Improvement: Keeping Track of Lessons Learned

Being able to look back at the design discussions that led to a final outcome is about more than just having an auditable decision history. It creates a greater ability for present and future team members to learn from previous work. Looking back on past project information can become a valuable source of insight that teams can use to continually improve.

But having a “Lessons Learned document” is not necessarily going to make a big difference on its own. It’s not the act of recording the information that allows people to learn. It’s having that information recorded in a way that’s easy to find, quick to reference, and accompanied by meaningful context.

Nobody has time to be digging around in SharePoint for documents all day, or trying to search their email inbox to pull up an old thread. So even when information isn’t necessarily living in engineers’ heads, it still may not be living in a place where it can be useful to the organization in a real and practical way—which is exactly how teams can end up seeing the same mistakes get duplicated in future projects.


Oversight: Knowing Where Things Stand at Any Time

It’s one thing to be able to look back at past projects to see why a decision was made or what was learned along the way. But what about being able to oversee your current projects? How can an engineering manager keep things on track, if it takes hours of digging to know where things stand? When getting the latest information means asking individual team members for an update, it can really mess with everyone’s workflow and hamper productivity.

Sometimes it’s not a practical or worthwhile interruption to your day, or to the person with the information you need, to ask a small question—especially one that, realistically, you’d probably be able to answer for yourself if the right process and tools were in place. Yet when there’s no reliable place to check for the most up-to-date information or status on a project or issue, the options are limited. You either proceed with the info you already have or you have to hit pause on what you’re doing to make a call, write an email, or send a message over chat, and then wait for the response.

On a small scale, this can be somewhat manageable. But it quickly becomes infeasible as more people, projects, and/or design components become involved. Without a shared place for everyone involved in a project to easily add updates on their progress, that information stays invisible. It takes more and more admin work to maintain adequate oversight as the project moves along, which takes time away from the actual design work your team wants to focus on.


How to Let Your Team Focus on Engineering, Not Admin

Ultimately, it’s not hard to understand why critical project information shouldn’t live in engineers’ heads. When this is happening on a team, it’s not because anyone wants it to be that way. It’s likely because the cost of spending too much time on administrative tasks is too great to justify. Cumbersome manual processes are not only tedious, they’re not a good use of engineers’ time or talent. 

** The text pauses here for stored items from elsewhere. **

(** The rows of a channel are its log. *)
Lemma channel_rows c p :
  messages_where (λ m, in_channel c m && p m) db = List.filter p (channel_messages st c).
Proof.
  unfold messages_where. destruct (log_sorted c) as [Hs Hnd].
  assert (List.filter p (channel_messages st c) = filter (λ m, p m = true) (channel_messages st c)) as E.
  { clear. induction (channel_messages st c) as [|m l IH]; [done|]. simpl. rewrite IH.
    rewrite filter_cons. destruct (p m) eqn:Hp; by rewrite ?decide_True, ?decide_False by congruence. }
  assert (NoDup (ChatMessage_sequence <$> List.filter p (channel_messages st c))) as Hnd'.
  { rewrite E. by apply NoDup_fmap_filter. }
  rewrite <-(sort_by_key_sorted ChatMessage_sequence (List.filter p (channel_messages st c))); [|..|done].
  - symmetry. apply sort_by_key_unique; [|done].
    apply NoDup_Permutation.
    + by eapply NoDup_fmap_1.
    + apply NoDup_fmap_2_strong; [|apply NoDup_map_to_list].
      intros [k1 m1] [k2 m2] [H1 _]%elem_of_map_to_list%lookup_rows_where_Some
        [H2 _]%elem_of_map_to_list%lookup_rows_where_Some. simpl. intros <-.
      apply (rel_messages _ _ Hrel) in H1 as [<- _], H2 as [<- _]. done.
    + intros m. rewrite E, list_elem_of_filter, list_elem_of_fmap. split.
      * intros [Hp [i Hi]%list_elem_of_lookup_1]. exists (ChatMessage_id m, m). split; [done|].
        apply elem_of_map_to_list, lookup_rows_where_Some. split.
        -- apply (rel_messages _ _ Hrel). split; [done|]. by exists c, i.
        -- unfold in_channel. rewrite (log_channel _ _ _ (wf_log _ Hwf) c i m Hi).
           by rewrite bool_decide_eq_true_2, Hp.
      * intros ([k m'] & -> & [Hk Hc]%elem_of_map_to_list%lookup_rows_where_Some). simpl.
        apply andb_true_iff in Hc as [Hc%bool_decide_eq_true Hp]. split; [done|].
        apply (rel_messages _ _ Hrel) in Hk as (_ & c' & i & Hl).
        pose proof (log_channel _ _ _ (wf_log _ Hwf) _ _ _ Hl) as Hc'.
        eapply list_elem_of_lookup_2 with (i := i). unfold logged in Hl. by rewrite <-Hc, Hc'.
  - rewrite E. clear -Hs. revert Hs. generalize (channel_messages st c). intros l Hs.
    apply StronglySorted_Sorted. apply Sorted_StronglySorted in Hs;
      [|intros ? ? ?; unfold on_key; apply transitivity].
    induction Hs as [|x l Hl IH Hx]; [constructor|]. rewrite filter_cons. destruct (decide _); [|done].
    constructor; [done|]. apply Forall_forall. intros y [_ Hy]%list_elem_of_filter.
    rewrite Forall_forall in Hx. by apply Hx.
Qed.

Lemma messages_where_ext p q :
  (∀ id m, sq_messages db !! id = Some m → p m = q m) → messages_where p db = messages_where q db.
Proof.
  intros Hpq. unfold messages_where. f_equal. f_equal. f_equal. unfold rows_where.
  apply map_filter_ext. intros id m Hm. simpl. by rewrite (Hpq id m Hm).
Qed.
Lemma channel_rows_all c : messages_where (in_channel c) db = channel_messages st c.
Proof.
  rewrite <-(messages_where_ext (λ m, in_channel c m && true)) by (intros; apply andb_true_r).
  rewrite channel_rows. induction (channel_messages st c) as [|m l IH]; [done|]. simpl. by rewrite IH.
Qed.

Lemma sql_find id : sq_messages db !! id = find_message (has_id id) st.
Proof.
  destruct (find_message (has_id id) st) as [m|] eqn:E.
  - apply find_message_Some in E as (c & i & Hl & Hid%has_id_true).
    apply (rel_messages _ _ Hrel). eauto.
  - destruct (sq_messages db !! id) as [m|] eqn:Hm; [|done].
    apply (rel_messages _ _ Hrel) in Hm as (Hid & c & i & Hl).
    apply (find_message_None _ _ E), not_true_iff_false in Hl. by rewrite has_id_true in Hl.
Qed.
Lemma sql_find_entry id : sq_messages db !! id = snd <$> find_message_entry (has_id id) st.
Proof. apply sql_find. Qed.

Lemma sql_role_in c u : sql_role db c u = role_in st c u.
Proof.
  unfold sql_role, role_in. rewrite (rel_members _ _ Hrel), lookup_fmap.
  by destruct (memberships st !! (c, u)).
Qed.
Lemma is_member_in c u : is_member db c u = contains_key (c, u) (memberships st).
Proof.
  unfold is_member, contains_key. rewrite (rel_members _ _ Hrel), lookup_fmap.
  by destruct (memberships st !! (c, u)).
Qed.
Lemma max_sequence_log c :
  default 0%Z (max_sequence (in_channel c) db) = Z.of_N (seq_u64 (last_sequence st c)).
Proof.
  unfold max_sequence, last_sequence. rewrite channel_rows_all. by destruct (last _).
Qed.

(** The replies to a root are in its channel. *)
Lemma reply_rows c i root :
  logged (messages st) c i root →
  messages_where (replies_of (ChatMessage_id root)) db = replies_to st c (ChatMessage_id root).
Proof.
  intros Hl. unfold replies_to. rewrite <-channel_rows. apply messages_where_ext.
  intros id m Hm. unfold replies_of. case_bool_decide as Hp; [|by rewrite andb_false_r].
  apply (rel_messages _ _ Hrel) in Hm as (_ & c' & i' & Hl').
  destruct (log_parent _ _ _ (wf_log _ Hwf) c' i' m _ Hl' Hp) as (j & root' & _ & Hr & Hid & _).
  destruct (log_same _ _ _ _ _ _ _ _ _ (wf_log _ Hwf) Hr Hl Hid) as (-> & _ & _).
  unfold in_channel. rewrite (log_channel _ _ _ (wf_log _ Hwf) _ _ _ Hl').
  by rewrite bool_decide_eq_true_2.
Qed.
End queries.

(** ** Reading *)

Lemma reverse_take_reverse {A} n (l : list A) : reverse (take n (reverse l)) = drop (length l - n) l.
Proof.
  rewrite take_reverse, reverse_involutive. done.
Qed.
Lemma filter_true {A} (l : list A) : List.filter (λ _, true) l = l.
Proof. induction l as [|x l IH]; [done|]. simpl. by rewrite IH. Qed.
Lemma filter_ext_eq {A} (p q : A → bool) (l : list A) :
  (∀ x, p x = q x) → List.filter p l = List.filter q l.
Proof. intros E. induction l as [|x l IH]; [done|]. simpl. by rewrite E, IH. Qed.

Lemma filter_ext_in {A} (p q : A → bool) (l : list A) :
  (∀ x, x ∈ l → p x = q x) → List.filter p l = List.filter q l.
Proof.
  induction l as [|x l IH]; [done|]. intros E. simpl. rewrite E by by left.
  by rewrite IH by (intros; apply E; by right).
Qed.
Lemma filter_filter_bool {A} (p q : A → bool) (l : list A) :
  List.filter p (List.filter q l) = List.filter (λ x, p x && q x) l.
Proof.
  induction l as [|x l IH]; [done|]. simpl. destruct (q x); simpl; rewrite IH;
    by rewrite ?andb_true_r, ?andb_false_r.
Qed.
Lemma filter_singleton {A} (p : A → bool) (l : list A) i x :
  l !! i = Some x → p x = true → (∀ j y, l !! j = Some y → p y = true → j = i) →
  List.filter p l = [x].
Proof.
  revert i. induction l as [|y l IH]; [done|]. intros [|i] Hi Hp Hu; simplify_eq/=.
  - rewrite Hp. f_equal. rewrite (filter_ext_in p (λ _, false)).
    + clear. induction l; [done|]. done.
    + intros z [j Hj]%list_elem_of_lookup_1. destruct (p z) eqn:Hz; [|done].
      by specialize (Hu (S j) z Hj Hz).
  - destruct (p y) eqn:Hy; [by specialize (Hu 0 y eq_refl Hy)|]. apply (IH i); [done..|].
    intros j z Hj Hz. by injection (Hu (S j) z Hj Hz).
Qed.

Definition in_i64 (s : ChannelSequence) : Prop := (Z.of_N (seq_u64 s) ≤ i64_max)%Z.
Lemma to_i64_Ok s : in_i64 s → to_i64 s = Ok (Z.of_N (seq_u64 s)).
Proof. unfold in_i64, to_i64. intros. by rewrite (proj2 (Z.leb_le _ _)). Qed.
Lemma from_i64_of s : in_i64 s → from_i64 (Z.of_N (seq_u64 s)) = Ok s.
Proof.
  unfold in_i64, from_i64, ChannelSequence_try_from. intros. destruct s as [n]. simpl.
  destruct (Z.of_N n <? 0)%Z eqn:E; [lia|]. simpl. by rewrite N2Z.id.
Qed.

Section reads.
Context (db : SqlDb) (st : RepositoryState) (Hwf : wf st) (Hrel : sql_rel db st).

Lemma load_recent_agrees q :
  (∀ s, LoadRecentMessages_after q = Some s ∨ LoadRecentMessages_before q = Some s → in_i64 s) →
  ∃ r, sql_load_recent_messages q db = (r, db) ∧ load_recent_messages q st = (r, st).
Proof.
  intros Hfit. unfold sql_load_recent_messages, load_recent_messages, ensure_membership. st_compute.
  rewrite (sql_role_in db st Hrel). destruct (can_read_channel _); [|by eexists].
  destruct (LoadRecentMessages_after q) as [a|] eqn:Ha, (LoadRecentMessages_before q) as [b|] eqn:Hb;
    cbn [bool_decide decide negb andb]; rewrite ?bool_decide_eq_true_2, ?bool_decide_eq_false_2 by
      (try done; by intros [? ?]); cbn [negb andb].
  - by eexists.
  - rewrite to_i64_Ok by eauto. rewrite (channel_rows db st Hwf Hrel). eexists. split; [done|].
    rewrite decide_True by done. rewrite filter_true. f_equal. f_equal. f_equal.
    apply filter_ext_eq. intros m. unfold seq_lt. lia.
  - rewrite to_i64_Ok by eauto. rewrite (channel_rows db st Hwf Hrel), reverse_take_reverse.
    eexists. split; [done|]. rewrite decide_False by (by intros [? ?]). rewrite filter_true.
    rewrite (filter_ext_eq (λ m, seq_lt (ChatMessage_sequence m) b)
      (λ m, (Z.of_N (seq_u64 (ChatMessage_sequence m)) <? Z.of_N (seq_u64 b))%Z)); [done|].
    intros m. unfold seq_lt. lia.
  - rewrite (channel_rows_all db st Hwf Hrel), reverse_take_reverse.
    eexists. split; [done|]. rewrite decide_False by (by intros [? ?]). by rewrite !filter_true.
Qed.

Lemma load_message_agrees id :
  ∃ r, sql_load_message id db = (r, db) ∧ load_message id st = (r, st).
Proof.
  unfold sql_load_message, load_message. st_compute. rewrite (sql_find db st Hrel). by eexists.
Qed.

Lemma last_sequence_in_i64 c : (Z.of_nat (log_length (messages st) c) ≤ i64_max)%Z →
  in_i64 (last_sequence st c).
Proof. intros. unfold in_i64. rewrite last_sequence_length by done. simpl. lia. Qed.

Lemma latest_sequence_agrees c :
  (Z.of_nat (log_length (messages st) c) ≤ i64_max)%Z →
  ∃ r, sql_latest_sequence c db = (r, db) ∧ latest_sequence c st = (r, st).
Proof.
  intros Hfit. unfold sql_latest_sequence, latest_sequence. st_compute.
  rewrite (max_sequence_log db st Hwf Hrel), from_i64_of by by apply last_sequence_in_i64. by eexists.
Qed.

(** A root a user sees, in the tables and in memory. *)
Lemma visible_root_agrees actor root :
  match visible_root db actor root with
  | Some m => find_message (is_root root) st = Some m ∧ ChatMessage_id m = root
              ∧ contains_key (ChatMessage_channel_id m, actor) (memberships st) = true
              ∧ ∃ i, logged (messages st) (ChatMessage_channel_id m) i m
  | None => match find_message (is_root root) st with
            | Some m => contains_key (ChatMessage_channel_id m, actor) (memberships st) = false
            | None => True
            end
  end.
Proof.
  unfold visible_root. destruct (sq_messages db !! root) as [m|] eqn:Hm.
  - simpl. apply (rel_messages _ _ Hrel) in Hm as (<- & c & i & Hl).
    rewrite (is_member_in db st Hrel). case_bool_decide as Hp.
    + rewrite (find_root st c i m) by done. simpl.
      destruct (contains_key _ _) eqn:Hc; [|done]. split_and!; [done..|].
      exists i. by rewrite (log_channel _ _ _ (wf_log _ Hwf) _ _ _ Hl).
    + simpl. destruct (find_message _ st) as [m'|] eqn:E; [|done].
      apply find_message_Some in E as (c' & i' & Hl' & Hr). unfold is_root in Hr. bool_facts.
      destruct (log_same _ _ _ _ _ _ _ _ _ (wf_log _ Hwf) Hl' Hl) as (_ & _ & ->); done.
  - simpl. destruct (find_message _ st) as [m'|] eqn:E; [|done].
    apply find_message_Some in E as (c' & i' & Hl' & Hr). unfold is_root in Hr. bool_facts.
    assert (sq_messages db !! root = Some m') by (apply (rel_messages _ _ Hrel); eauto). congruence.
Qed.

(** A message with the root's identifier is the root. *)
Lemma log_root c i m j y :
  logged (messages st) c i m → logged (messages st) c j y → ChatMessage_id y = ChatMessage_id m →
  j = i ∧ y = m.
Proof.
  intros Hm Hy E. by destruct (log_same _ _ _ _ _ _ _ _ _ (wf_log _ Hwf) Hy Hm E) as (_ & -> & ->).
Qed.
Lemma thread_rows c i m :
  logged (messages st) c i m → ChatMessage_parent_message_id m = None →
  let rows := messages_where (λ x, bool_decide (ChatMessage_id x = ChatMessage_id m)
                                   || replies_of (ChatMessage_id m) x) db in
  let reply x := bool_decide (is_Some (ChatMessage_parent_message_id x)) in
  List.filter (λ x, negb (reply x)) rows = [m]
  ∧ List.filter reply rows = replies_to st c (ChatMessage_id m).
Proof.
  intros Hl Hp rows reply.
  assert (rows = List.filter (λ x, bool_decide (ChatMessage_id x = ChatMessage_id m)
                                   || replies_of (ChatMessage_id m) x) (channel_messages st c)) as ->.
  { rewrite <-(channel_rows db st Hwf Hrel). apply messages_where_ext. intros id x Hx.
    destruct (bool_decide (ChatMessage_id x = _) || _) eqn:E; [|by rewrite andb_false_r].
    apply (rel_messages _ _ Hrel) in Hx as (_ & c' & i' & Hl'). rewrite andb_true_r. symmetry.
    unfold in_channel. rewrite (log_channel _ _ _ (wf_log _ Hwf) _ _ _ Hl'). apply bool_decide_eq_true.
    apply orb_true_iff in E as [E%bool_decide_eq_true|E%bool_decide_eq_true].
    - by destruct (log_same _ _ _ _ _ _ _ _ _ (wf_log _ Hwf) Hl' Hl E) as (-> & _).
    - destruct (log_parent _ _ _ (wf_log _ Hwf) c' i' x _ Hl' E) as (j & r & _ & Hr & Hid & _).
      by destruct (log_same _ _ _ _ _ _ _ _ _ (wf_log _ Hwf) Hr Hl Hid) as (-> & _). }
  rewrite !filter_filter_bool. split.
  - apply (filter_singleton _ _ i); [done| |].
    { unfold reply. rewrite Hp. by rewrite (bool_decide_eq_true_2 (ChatMessage_id m = ChatMessage_id m)). }
    intros j y Hy Hf. apply andb_true_iff in Hf as [Hr Hf]. unfold reply in Hr. bool_facts.
    apply orb_true_iff in Hf as [Hf%bool_decide_eq_true|Hf%bool_decide_eq_true].
    + by eapply log_root.
    + destruct Hr. by rewrite Hf.
  - apply filter_ext_in. intros y [j Hy]%list_elem_of_lookup_1. unfold reply, replies_of.
    case_bool_decide as Hr; simpl.
    + case_bool_decide as Hid; [|done]. destruct (log_root c i m j y Hl Hy Hid) as [_ ->].
      by rewrite Hp in Hr; destruct Hr.
    + symmetry. apply bool_decide_eq_false. intros E. apply Hr. by rewrite E.
Qed.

So if it’s difficult and time-consuming to have project information documented in a way that’s useful, clear, and relevant, it’ll only happen when it has to and it’ll only get referred back to when there’s a pressing reason. And although there’s technology and software to help with these sorts of problems, the nature of mechanical design work and the difficulty of sharing CAD files among stakeholders has made it difficult for engineering teams to adopt these better solutions.

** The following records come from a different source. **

Definition save_export `{JsonText, UuidLib} (now : Z) (actor : UserId) (id : Uuid) (command : ExportCommand)
    : WorkM unit :=
  transaction (
    let! db := get in
    let f := wi_config db in
    let! t := st_lift (ok_or (wi_tasks db !! id) PermissionDenied) in
    let! w := st_lift (ok_or (wi_items db !! t_item t) PermissionDenied) in
    let! x := st_lift (ok_or (wi_processes db !! t_item t) PermissionDenied) in
    ensure (bool_decide (x_assignee x = t_assignee t) && bool_decide (x_channel x = t_channel t)
            && participates f (t_channel t) actor && product_handler f (w_application w) actor
            && bool_decide (t_message t = ec_message_id command) && bool_decide (t_assignee t = actor)
            && bool_decide (t_node t = Node_publish_github)) PermissionDenied;;;
    ensure (negb (ec_send command)
            || from_option can_export false (f_processors f !! (w_application w, actor))) PermissionDenied;;;
    match wi_exports db !! t_item t with
    | Some e => ensure (same_export command e) Conflict
    | None =>
        ensure (bool_decide (t_status t = Task_pending) && bool_decide (x_status x = Change_waiting)
                && bool_decide (w_status w = Item_planned)
                && (w_revision w =? ec_expected_revision command)%Z) Conflict;;;
        let target := export_binding f w in
        ensure (negb (ec_send command) || bool_decide (is_Some target)) PermissionDenied;;;
        ensure (negb (ec_send command)
                || bool_decide (g_repository_id <$> target = ec_expected_repository_id command)
                   && bool_decide (g_revision <$> target = ec_expected_binding_revision command)) Conflict;;;
        let marker := marker_prefix ++ uuid_display (ec_request_id command) ++ lit " -->" in
        (* the keys of the table *)
        ensure (bool_decide (rows_where (λ _ e, bool_decide (e_task e = id) || bool_decide (e_marker e = marker)
                  || bool_decide (e_actor e = actor) && bool_decide (e_request e = ec_request_id command))
                  (wi_exports db) = ∅)) (Storage []);;;
        ensure (bool_decide (t_request t = None)) Conflict;;;
        put (alter_item (t_item t) bump (update_task id (λ t,
          t <| t_request := Some (ec_request_id command) |> <| t_revision := Some (ec_expected_revision command) |>
            <| t_delivery := Delivery_pending |>
            <| t_note := if ec_send command then None
                         else Some (json_to_string (V_object {[lit "github_export" := S_string (lit "skipped")]})) |>) db)
          <| wi_exports := <[t_item t := {|
               e_task := id; e_actor := actor; e_request := ec_request_id command;
               e_revision := ec_expected_revision command; e_send := ec_send command;
               e_title := ec_title command; e_body := ec_body command; e_target := target; e_marker := marker;
               e_status := if ec_send command then Export_pending else Export_skipped; e_issue := None;
               e_lease_until := 0; e_lease_token := None; e_attempted_at := None; e_created_at := now |}]>
               (wi_exports db) |>)
    end).
Definition export_github `{JsonText, UuidLib} (self : Service) (now : Z) (actor : UserId) (id : Uuid)
    (command : ExportCommand) : WorkM TaskView :=
  ensure (export_valid self command) Conflict;;;
  save_export now actor id command;;;
  task self actor id (ec_message_id command).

But that’s exactly why CoLab was founded. Teams can move faster when there’s a centralized place for sharing CAD files, reviewing designs, leaving feedback, and tracking issues. Information doesn’t have to live in team members’ heads because it can be captured quickly, easily, and right on the design itself so the relevant context is always there. Because mechanical engineering teams deserve tools that let them focus on engineering—not administration.